Congenital cytomegalovirus (CMV) infection can be indicated by findings such as preterm delivery, intrauterine growth retardation, microcephaly, chorioretinitis, hepatosplenomegaly, sensorineural hearing loss, hyperbilirubinemia, impaired liver function tests, and thrombocytopenia (characterized by petechiae and purpura through direct suppression of bone marrow megakaryocytes) [12]. Congenital rubella infection can be associated with similar findings, including intrauterine growth retardation, cataracts, patent ductus arteriosus, hearing loss, microcephaly, thrombocytopenia, and severe fetal injury. Therefore, congenital CMV infection should be included in the differential diagnosis of patients with suspected congenital rubella infection.

In the present case, the patient’s mother had a fever and a red rash on her face during pregnancy. From 3 months of age, the patient was followed by the Pediatric Cardiology Department for patent ductus arteriosus, and the case was finally diagnosed as type 1 diabetes due to congenital rubella infection, especially considering the finding that autoimmune type 1 DM develops in 12%–20% of cases with congenital rubella infection.

There are no immunoserological parameters that show a definite association between clinical findings and congenital rubella infection.
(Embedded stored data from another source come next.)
(** [save_as_pushButton_clicked] from the call of the environment's
    [save_as] on; paths are taken as they are ([os.path.normpath] is left
    out). *)
Definition save_with (ui : Ui) (environment : Environment)
    (is_external_env : bool) (new_version : Version) (st : State)
  : outcome * State :=
  let st := emit (env_save_as new_version) st in
  match save_as environment new_version (files st) with
  | inl (RuntimeError error_message)
  | inl (PublishError error_message) =>
      let st := emit (print error_message) st in
      let st := emit (critical "Error" error_message) st in
      (Return, with_session (rollback (DBSession st)) st)
  | inl e => (Raise e, st)
  | inr (new_version, fs) =>
      let st := with_files fs st in
      let st :=
        if is_external_env then
          (* set the clipboard to the new_version.absolute_full_path *)
          let v_path := absolute_full_path new_version in
          let st := emit (clipboard_setText v_path) st in
          emit (warning "Path Generated"
                  ("A new Version is created at:" ++ LF ++ LF ++ v_path
                   ++ LF ++ LF
                   ++ "And the path is copied to your clipboard!!!")) st
        else st in
      (* check if the new version is pointing to a valid file *)
      let st :=
        if os_path_exists (files st) (absolute_full_path new_version) then
          (* save the new version to the database *)
          with_session (add new_version (DBSession st)) st
        else
          let st := emit (not_created_error environment) st in
          with_session (rollback (DBSession st)) st in
      let st := with_session (commit (DBSession st)) st in
      if is_external_env then
        (* refresh the UI *)
        (Return, tasks_treeView_changed ui st)
      else
        (* close the UI *)
        (Return, emit close st)
  end.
Likewise, there is no biochemical or serological indication for this viral infection that is associated with immunodeficient type 1 diabetes, although it is known that the rubella virus infects pancreatic beta cells. A literature search revealed a 14-month-old patient who died of diabetic ketoacidosis and was diagnosed with congenital rubella infection. Insulinitis was discovered in the pathological examination of this patient's pancreas [13]. Rubella virus was isolated from the pancreatic tissue of 5 fetuses aborted at the 19th and 21st week of gestation, but morphological abnormalities were not detected [14]. Postmortem pathologic examinations of 45 children diagnosed with DM secondary to congenital rubella infection revealed a normal pancreatic appearance in 43 patients, one case of the insulitis and one case of long-term type 1 diabetes-related pathological changes [15]. We can not perform a pancreatic histological examination in the present case because the procedure is considered too invasive. However, it would be valuable to show insulitis appearance for our case.

Patients with congenital rubella infection usually present with cardiac involvement, hearing loss, eye manifestations, intrauterine growth restriction, microcephaly, behavioral problems and immunologic features, including islet cell surface antibodies with type 1 DM. Congenital rubella infection should be considered in diabetic patients who present with hearing loss, cardiac anomalies, and microcephaly.


Ethical statement: Written informed consent by our patient was obtained for publication of this case report.

Conflict of interest: No potential conflict of interest relevant to this article was reported.